Dr. van Ryn then discussed the effect social identity threat has on both the clinician and the patient. Societal stereotypes affect everyone involved in the clinical encounters, even if those involved are unaware of the effect. Both clinicians and patients can experience social identity threat (either unconsciously or consciously) when they believe they are being perceived or judged through the lens of a negative stereotype. Clinicians must be intentional and mindful in creating conditions that allow patients to show up fully. Patients who experience social identity threat may find it difficult to communicate to the provider and may appear disengaged.  

Dr. van Ryn also addressed racial trauma, another factor that needs to be understood to ensure quality care. Racial trauma results from traumatic events such as racial harassment, direct racial violence, or witnessing racial violence. The role of patient can feel dehumanizing and can trigger trauma reminders. These reminders can then trigger intense emotional reactions and defensive behaviors. Trauma reminders can include: 

  • Being examined by a stranger 
  • Differentials in status and power 
  • Symptoms such as physical pain or respiratory problems 

She explained that racial trauma is not the same as social identity threat but can manifest in patient behavior similarly. Patients who have experienced racial trauma may appear indifferent, hostile, or withdrawn.

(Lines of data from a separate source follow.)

(* ===== verification/RaftLog.v ===== *)
(** * The log of a peer

    [entry_at] reads the log by logical index, below the snapshot
    excluded.  On a well-formed peer the indexing functions of
    [raft1/raft.go] do not panic and agree with it; what [Snapshot] and
    the follower's loop do to the log is stated with it. *)
From S2P Require Import Prelude Persister RaftNode.

Section Log.
Context {Cmd : Type} `{!Codec (RaftState Cmd)}.
Implicit Types (rf : Raft Cmd) (l es : list (LogEntry Cmd)).

(** The log holds at least the entry of the snapshot and its indices do
    not wrap. *)
Record wf_log rf : Prop := {
  wf_len : 1 <= zlen (logs_ rf);
  wf_lii : 0 <= last_included_index_ rf;
  wf_bound : last_included_index_ rf + zlen (logs_ rf) < 2 ^ 64;
}.

Definition entry_at rf (i : Z) : option (LogEntry Cmd) :=
  zlookup (logs_ rf) (i - last_included_index_ rf).

Lemma getLogLength_wf rf :
  wf_log rf -> getLogLength rf = last_included_index_ rf + zlen (logs_ rf).
Proof.
  intros [? ? ?]. unfold getLogLength. rewrite (u64_small (zlen _)) by lia.
  apply u64_small. lia.
Qed.

Lemma lastIndex_wf rf :
  wf_log rf -> u64 (getLogLength rf - 1) = last_included_index_ rf + zlen (logs_ rf) - 1.
Proof. intros W. rewrite getLogLength_wf by done. destruct W. apply u64_small. lia. Qed.

Lemma phys_wf rf i :
  wf_log rf -> last_included_index_ rf <= i < 2 ^ 64 ->
  logicalIndexToPhysicalIndex i rf = Ok (i - last_included_index_ rf).
Proof.
  intros [? ? ?] ?. unfold logicalIndexToPhysicalIndex.
  rewrite decide_False by lia. rewrite u64_small by lia. done.
Qed.

Lemma getLogEntry_wf rf i :
  wf_log rf -> last_included_index_ rf <= i < last_included_index_ rf + zlen (logs_ rf) ->
  exists e, entry_at rf i = Some e /\ getLogEntry i rf = Ok e.
Proof.
  intros W Hi. unfold getLogEntry, entry_at.
  rewrite phys_wf by (try done; destruct W; lia). simpl.
  apply slice_get_ok. lia.
Qed.

Lemma getLogEntry_Ok rf i e :
  wf_log rf -> 0 <= i < 2 ^ 64 -> getLogEntry i rf = Ok e ->
  last_included_index_ rf <= i /\ entry_at rf i = Some e.
Proof.
  intros W Hi. unfold getLogEntry, entry_at.
  destruct (decide (i < last_included_index_ rf)) as [?|?].
  - unfold logicalIndexToPhysicalIndex. by rewrite decide_True by lia.
  - rewrite phys_wf by (try done; lia). simpl. intros H. res_inv. auto with lia.
Qed.

Lemma getLogSlice_wf rf b e :
  wf_log rf -> last_included_index_ rf <= b <= e ->
  e <= last_included_index_ rf + zlen (logs_ rf) ->
  getLogSlice b e rf =
    Ok (take (Z.to_nat (e - b)) (drop (Z.to_nat (b - last_included_index_ rf)) (logs_ rf))).
Proof.
  intros W ? ?. unfold getLogSlice. rewrite getLogLength_wf by done.
  rewrite decide_False by lia. rewrite !phys_wf by (try done; destruct W; lia). simpl.
  unfold slice_sub. rewrite decide_True by lia. do 2 f_equal. lia.
Qed.

Lemma zlookup_full_take {A} (l : list A) n : zlen l <= n -> take (Z.to_nat n) l = l.
Proof. unfold zlen. intros. apply firstn_all2. lia. Qed.

(** ** The log a successful AppendEntries leaves

    [merge l es] is what becomes of the log [l] after the entry at
    [PreviousLogIndex] when the leader sends [es]: the common part is
    kept, and from the first entry whose term differs the leader's
    entries replace everything. *)
Fixpoint merge (l es : list (LogEntry Cmd)) : list (LogEntry Cmd) :=
  match es, l with
  | [], _ => l
  | es, [] => es
  | e :: es, x :: l => if decide (Term_ x = Term_ e) then x :: merge l es else e :: es
  end.

Lemma merge_nil_l es : merge [] es = es.
Proof. by destruct es. Qed.

Lemma zlen_merge l es : zlen (merge l es) <= Z.max (zlen l) (zlen es).
Proof.
  revert es. induction l as [|x l IH]; intros [|e es]; simpl; rewrite ?zlen_nil; try lia.
  specialize (IH es). case_decide; rewrite ?zlen_cons in *; lia.
Qed.

Lemma zlen_merge_ge l es : zlen es <= zlen (merge l es).
Proof.
  revert es. induction l as [|x l IH]; intros [|e es]; simpl; rewrite ?zlen_nil;
    try lia; [apply zlen_nonneg |].
  specialize (IH es). case_decide; rewrite ?zlen_cons in *; lia.
Qed.

(** The terms of what the leader sent are all there. *)
Lemma merge_terms l es i e :
  es !! i = Some e -> exists e', merge l es !! i = Some e' /\ Term_ e' = Term_ e.
Proof.
  revert l i. induction es as [|e0 es IH]; intros l i H; [done |].
  destruct l as [|x l]; simpl; [by eauto |].
  case_decide; [| by eauto].
  destruct i as [|i]; simpl in *; [naive_solver | by apply IH].
Qed.

(** An entry survives unless some entry at or before it conflicts. *)
Lemma merge_keeps l es i x :
  l !! i = Some x ->
  (forall j y e, (j <= i)%nat -> l !! j = Some y -> es !! j = Some e -> Term_ y = Term_ e) ->
  merge l es !! i = Some x.
Proof.
  revert es i. induction l as [|y l IH]; intros es i H Hc; [done |].
  destruct es as [|e es]; simpl; [done |].
  rewrite decide_True by (apply (Hc O); [lia | done..]).
  destruct i as [|i]; [done |]. simpl in *. apply IH; [done |].
  intros j y' e' ?. apply (Hc (S j)). lia.
Qed.

Lemma entry_eta (e : LogEntry Cmd) : mkEntry (Command_ e) (Term_ e) = e.
Proof. by destruct e. Qed.

(** The entry after a part of the log. *)
Lemma getLogEntry_mid i rf pre x suf : wf_log rf -> logs_ rf = pre ++ x :: suf ->
  i = last_included_index_ rf + zlen pre -> getLogEntry i rf = Ok x.
Proof.
  intros W Hl ->. pose proof (zlen_nonneg pre). pose proof (zlen_nonneg suf).
  destruct (getLogEntry_wf rf (last_included_index_ rf + zlen pre) W) as (x' & Hx' & ->).
  { rewrite Hl, zlen_app, zlen_cons. lia. }
  unfold entry_at in Hx'. rewrite Hl, zlookup_app_r in Hx' by lia.
  replace (last_included_index_ rf + zlen pre - last_included_index_ rf - zlen pre) with 0 in Hx' by lia.
  cbv in Hx'. congruence.
Qed.

(** The loop of [AppendEntries] computes [merge]. *)
Lemma appendEntriesLoop_merge prev es : forall rel m rf pre suf,
  wf_log rf -> logs_ rf = pre ++ suf ->
  last_included_index_ rf + zlen pre = prev + 1 + rel ->
  last_included_index_ rf <= prev -> 0 <= rel ->
  prev + 1 + rel + zlen es < 2 ^ 64 ->
  exists m', appendEntriesLoop prev rel es m rf = Ok (with_logs (pre ++ merge suf es) rf, m').
Proof.
  induction es as [|e es IH]; intros rel m rf pre suf W Hl Hp Hge Hrel Hb.
  - exists m. simpl. replace (merge suf []) with suf by (by destruct suf).
    rewrite <- Hl. by destruct rf.
  - rewrite zlen_cons in Hb. pose proof (zlen_nonneg es). simpl.
    pose proof (wf_lii _ W).
    rewrite (u64_small (prev + 1)), (u64_small rel), (u64_small (prev + 1 + rel)) by lia.
    rewrite getLogLength_wf by done.
    assert (zlen (logs_ rf) = zlen pre + zlen suf) as Hlen by (rewrite Hl; apply zlen_app).
    destruct suf as [|x suf]; rewrite ?zlen_nil, ?zlen_cons in Hlen.
    + rewrite decide_True by lia.
      edestruct (IH (rel + 1) true (with_logs (logs_ rf ++ [e]) rf) (pre ++ [e]) []) as [m' E];
        simpl; rewrite ?Hl, ?app_nil_r, ?zlen_app, ?zlen_cons, ?zlen_nil; try lia; try done.
      { split; simpl; destruct W; rewrite ?Hl, ?app_nil_r, ?zlen_app, ?zlen_cons, ?zlen_nil; lia. }
      exists m'. rewrite Hl, app_nil_r in E. rewrite E.
      rewrite merge_nil_l, <- app_assoc. done.
    + pose proof (zlen_nonneg suf). rewrite decide_False by lia.
      rewrite (getLogEntry_mid (prev + 1 + rel) rf pre x suf) by (done || lia). simpl. destruct (decide (Term_ x = Term_ e)) as [Et|Et].
      * rewrite decide_False by (intros K; by apply K).
        edestruct (IH (rel + 1) m rf (pre ++ [x]) suf) as [m' E]; try lia; try done.
        { by rewrite <- app_assoc. }
        { rewrite zlen_app, zlen_cons, zlen_nil. lia. }
        exists m'. rewrite E, <- app_assoc. done.
      * rewrite decide_True by done. rewrite phys_wf by (try done; lia). simpl.
        unfold slice_set. rewrite decide_True by lia. simpl. rewrite entry_eta.
        replace (Z.to_nat (prev + 1 + rel - last_included_index_ rf)) with (length pre + 0)%nat
          by (unfold zlen in *; lia).
        rewrite Hl, insert_app_r. simpl. rewrite (u64_small (prev + 1 + rel + 1)) by lia.
        set (rf1 := with_logs (pre ++ e :: suf) rf).
        assert (wf_log rf1) as W1.
        { destruct W. split; simpl; rewrite ?zlen_app, ?zlen_cons; lia. }
        rewrite getLogSlice_wf; simpl; rewrite ?zlen_app, ?zlen_cons; try done; try lia.
        replace (last_included_index_ rf - last_included_index_ rf) with 0 by lia.
        rewrite drop_0. simpl.
        replace (take _ (pre ++ e :: suf)) with (pre ++ [e]).
        2:{ replace (Z.to_nat (prev + 1 + rel + 1 - last_included_index_ rf))
              with (length pre + 1)%nat by (unfold zlen in *; lia).
            by rewrite take_app_add. }
        edestruct (IH (rel + 1) true (with_logs (pre ++ [e]) rf1) (pre ++ [e]) []) as [m' E];
          simpl; rewrite ?app_nil_r, ?zlen_app, ?zlen_cons, ?zlen_nil; try lia; try done.
        { destruct W. split; simpl; rewrite ?zlen_app, ?zlen_cons, ?zlen_nil; lia. }
        exists m'. unfold rf1 in *. rewrite E, merge_nil_l, <- app_assoc. done.
Qed.
End Log.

Unfortunately, if these behaviors are not understood as stemming from racial trauma, they may seem exaggerated or irrational. Clinicians can take these behaviors personally, which causes a negative response toward the patient.  

One may ask,  “Is there anything that can be done to prevent or mitigate the effects of social identity threat and racial trauma experience in clinical encounters?” Dr. van Ryn provided several strategies clinicians can utilize to protect themselves from personally experiencing social identity threats. She first suggested that the clinician should identify personal social identity threat triggers that affect their self-concept. An example she used was a female clinician feeling de-skilled when having to present to an all-male board room. When the clinician is in a position where he/she is experiencing social identity threat and feeling de-skilled, he/she should think about their personal unique characteristics, skills, values, or roles that they view as important and focus on an “alternate identity” that helps them feel powerful in that setting.  

Dr. van Ryn then pointed out that humans are wired to scan for threats. Good intentions by clinicians are not enough. She presented three questions that patients will run through their mind when determining if a clinician can be trusted and not viewed as a threat:  

  • Am I being seen in terms of a group stereotype? 
  • Does this person, who has my life in their hands, value my humanity? 
  • Do they have empathy for me?  

Dr. van Ryn concluded the webinar discussing the importance of clinicians being intentional in their approach to creating an environment that allows all patients to show up fully. One way clinicians can do this is through their language. Clinicians can start by making a list of questions that they ask patients every day and review this list to see how these questions could be modified to convey respect, caring, and partnership. Asking patients questions that allow the patient to think about and express their core values allows the clinicians to see the patient as their individual self and lets the patient show up fully. Taking a moment to see through the eyes of the patient and focusing on a common goal, allow the clinician and patient to remember that they are working together on the same team.